Closed matter-funds closed 4 years ago
Interesting questions.
First an information how getText("rawdict")
character dictionaries are getting their "c"
key filled starting with v1.16.2:
uchar = PyUnicode_FromFormat("%c", ch->c);
This a Python C function which converts "A single character, represented as a C int" into unicode. The integer ch->c
is being presented by MuPDF. After Python has determined that that integer is not convertible into a unicode character, there is obviously no way of knowing the value of that integer.
Maybe a variant of the "rawdict" method would help which returns the integer instead of the unicode character (or in addition to it ...).
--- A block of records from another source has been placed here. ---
(* ===== verification/KqueueRegistry.v ===== *)
(** * The registry over kqueue and the promises of Registry.v

    An event is named by its kind and its slot.  The registry keeps its promises
    as long as no name is registered again while it is in use
    ([kqueue_refines]): a second registration changes the entry in the queue of
    the system and then deletes it with the event that it replaces, so that the
    new event is never reported ([registered_again_is_lost]). *)

From stdpp Require Import gmultiset.
From S2P Require Import Prelude Crypto Packet Tai64N Handshake RateLimiter Tunn Lfsr Text AllowedIps Peer Device EventPoll Kqueue Registry.

(** [kc_number] is a descriptor or a signal. *)
Record kq_call := MkCall {
  kc_kind : EventKind;
  kc_ok : bool;
  kc_number : Z;
  kc_secs : Z;
  kc_nanos : Z;
}.

#[global] Instance kq_call_call : Call kq_call := {|
  call_notifier c := bool_decide (c.(kc_kind) = Notifier);
  call_ok := kc_ok;
|}.

Abbreviation kname := (EventKind * nat)%type.

Section KqueueRegistry.
Context {Handler : Type}.

Definition kq_new (c : kq_call) (h : Handler) : M Error (EventPoll Handler) Z :=
  match c.(kc_kind) with
  | FD => new_event c.(kc_ok) c.(kc_number) h
  | Timer => new_periodic_event c.(kc_ok) h c.(kc_secs) c.(kc_nanos)
  | Notifier => new_notifier c.(kc_ok) h
  | Signal => new_signal_event c.(kc_ok) c.(kc_number) h
  end.

Definition trigger_of (n : kname) : Z := name_at (vector_of n.1) n.2.

Definition kq_at (n : kname) (p : EventPoll Handler) : option nat :=
  match slots (vector_of n.1) p !! n.2 with Some (Some a) => Some a | _ => None end.

#[global] Instance kqueue_registry : Registry kname kq_call Handler (EventPoll Handler) := {|
  q_new := kq_new;
  q_wait n eof :=
    r ← wait (KReady (as_usize (trigger_of n)) (filter_of n.1) (if eof then EV_EOF else 0));
    mret (match r with WaitOk a => Some (a, false) | WaitEoF a => Some (a, true) | WaitError => None end);
  q_handler := guard_handler;
  q_drop := guard_drop;
  q_cancel := cancel;
  q_clear n := clear_event_by_fd (trigger_of n);
  q_trigger n := trigger_notification (trigger_of n);
  q_stop n := stop_notification (trigger_of n);
  q_at := kq_at;
|}.

Definition is_notifier (k : EventKind) : bool := bool_decide (k = Notifier).

Definition abs_event (k : EventKind) (h : Handler) (held : nat) (kn : knote) : aevent Handler :=
  MkA h (is_notifier k) held (is_notifier k && (kn.(kn_enabled) && kn.(kn_triggered))).

Definition kq_abs (p : EventPoll Handler) (g : gmultiset nat) : areg kname Handler := λ n,
  match kq_at n p with
  | Some a =>
    match p.(boxes) !! a with
    | Some ev =>
      if decide (ev.(e_kind) = n.1) then
        match p.(kqueue) !! key_of ev with
        | Some kn => Some (abs_event n.1 ev.(e_handler) (multiplicity a g) kn)
        | None => None
        end
      else None
    | None => None
    end
  | None => None
  end.

(** What the queue knows of an event: a notifier is enabled and triggered while
    somebody has a guard on it; any other event is enabled unless somebody
    has. *)
Definition knote_ok (held : nat) (ev : Event Handler) (kn : knote) : Prop :=
  if is_notifier ev.(e_kind) then kn.(kn_dispatch) = false ∧ ((0 < held)%nat → kn.(kn_enabled) = true ∧ kn.(kn_triggered) = true)
  else kn.(kn_dispatch) = true ∧ (held = 0%nat → kn.(kn_enabled) = true).

Record kqr_inv (p : EventPoll Handler) (g : gmultiset nat) : Prop := {
  kr_inv : kq_inv p g;
  kr_known a ev kn : p.(boxes) !! a = Some ev → p.(kqueue) !! key_of ev = Some kn → knote_ok (multiplicity a g) ev kn;
  kr_held a ev : a ∈ g → p.(boxes) !! a = Some ev → is_Some (p.(kqueue) !! key_of ev);
}.

(** The queue knows every event. *)
Definition complete (p : EventPoll Handler) : Prop :=
  ∀ a ev, p.(boxes) !! a = Some ev → is_Some (p.(kqueue) !! key_of ev).

(** The identifier of the call is that of the slot; periods are not too long;
    slots are numbered in 31 bits; and signals are not cancelled or cleared. *)
Definition call_ident (c : kq_call) : Z :=
  match c.(kc_kind) with FD | Signal => as_usize c.(kc_number) | _ => 0 end.

Definition kq_rule (op : rop kname kq_call Handler) (p : EventPoll Handler) : Prop :=
  match op with
  | RNew c n _ => n.1 = c.(kc_kind) ∧ slot_for c.(kc_kind) (call_ident c) n.2 p ∧
      (c.(kc_kind) = Timer → 0 ≤ c.(kc_secs) ∧ 0 ≤ c.(kc_nanos) ∧ c.(kc_secs) * 1000000000 + c.(kc_nanos) < 2 ^ 64)
  | RWait n _ => Z.of_nat n.2 < 2 ^ 31
  | RCancel n | RClear n => n.1 ≠ Signal
  | _ => True
  end.

(** Event [ev] is at address [a] under the name. *)
Record ev_at (p : EventPoll Handler) (g : gmultiset nat) (n : kname) (a : nat) (ev : Event Handler) : Prop := {
  eva_inv : kqr_inv p g;
  eva_slot : slots (vector_of n.1) p !! n.2 = Some (Some a);
  eva_box : p.(boxes) !! a = Some ev;
  eva_kind : ev.(e_kind) = n.1;
  eva_made : made a n.2 ev;
}.

(** And the queue knows it. *)
Record kn_at (p : EventPoll Handler) (g : gmultiset nat) (n : kname) (a : nat) (ev : Event Handler) (kn : knote) : Prop := {
  kna_inv : kqr_inv p g;
  kna_slot : slots (vector_of n.1) p !! n.2 = Some (Some a);
  kna_box : p.(boxes) !! a = Some ev;
  kna_kind : ev.(e_kind) = n.1;
  kna_made : made a n.2 ev;
  kna_queue : p.(kqueue) !! key_of ev = Some kn;
  kna_udata : kn.(kn_udata) = Some a;
  kna_key : key_of ev = (as_usize (trigger_of n), filter_of n.1);
}.

Lemma kq_at_some n a p : kq_at n p = Some a ↔ slots (vector_of n.1) p !! n.2 = Some (Some a).
Proof. unfold kq_at. destruct (slots _ p !! n.2) as [[b|]|]; naive_solver. Qed.

Lemma kn_at_intro p g n a ev kn :
  kqr_inv p g → slots (vector_of n.1) p !! n.2 = Some (Some a) → p.(boxes) !! a = Some ev → ev.(e_kind) = n.1 →
  p.(kqueue) !! key_of ev = Some kn → kn_at p g n a ev kn.
Proof.
  intros Hinv Hs Hb Hk Hq. pose proof (kr_inv _ _ Hinv) as Hkq. destruct (ki_slot _ _ Hkq _ _ _ Hs) as (x & Hx & _ & Hm).
  assert (x = ev) as -> by congruence. split; try done.
  - destruct (ki_queue _ _ Hkq _ _ Hq) as (b & y & Hu & Hy & Hkey & _). by rewrite (key_inj p g a b ev y Hkq Hb Hy Hkey).
  - destruct Hm as [_ [d ->]]. unfold trigger_of. by rewrite Hk.
Qed.

Lemma kq_abs_some p g n e :
  kqr_inv p g → kq_abs p g n = Some e →
  ∃ a ev kn, kn_at p g n a ev kn ∧ kq_at n p = Some a ∧ e = abs_event n.1 ev.(e_handler) (multiplicity a g) kn.
Proof.
  intros Hinv. unfold kq_abs. destruct (kq_at n p) as [a|] eqn:Ha; [|done]. destruct (boxes p !! a) as [ev|] eqn:Hb; [|done].
  destruct (decide (e_kind ev = n.1)) as [Hk|]; [|done]. destruct (kqueue p !! key_of ev) as [kn|] eqn:Hq; [|done].
  intros [= <-]. exists a, ev, kn. apply kq_at_some in Ha. split; [|done]. by apply kn_at_intro.
Qed.

Lemma kq_abs_at p g n a ev kn : kn_at p g n a ev kn → kq_abs p g n = Some (abs_event n.1 ev.(e_handler) (multiplicity a g) kn).
Proof.
  intros [_ Hs Hb Hk _ Hq _ _]. unfold kq_abs. rewrite (proj2 (kq_at_some n a p) Hs), Hb, decide_True, Hq by done. done.
Qed.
May be this would answer this one of your questions:
Is there a way of getting the non-encoded binary text data from the PDF? That way, I can do the encoding on my end with, perhaps, a custom ToUnicode map.
To your other question
>>> for f in page.getFontList(): print(f)
[209, 'ttf', 'Type0', 'SKKIBB+CambriaMath', 'R209', 'Identity-H'] % <=== let's take this one
[30, 'cff', 'Type1', 'WNMVNH+Times-Roman', 'R30', 'WinAnsiEncoding']
[15, 'ttf', 'TrueType', 'SFDGKS+Arial,Bold', 'R15', '']
[207, 'ttf', 'TrueType', 'AOJLUJ+CambriaMath', 'R207', '']
[76, 'cff', 'Type1', 'QRXZUH+Times-Italic', 'R76', 'WinAnsiEncoding']
[10, 'cff', 'Type1', 'DQRCUU+Times-Bold', 'R10', 'WinAnsiEncoding']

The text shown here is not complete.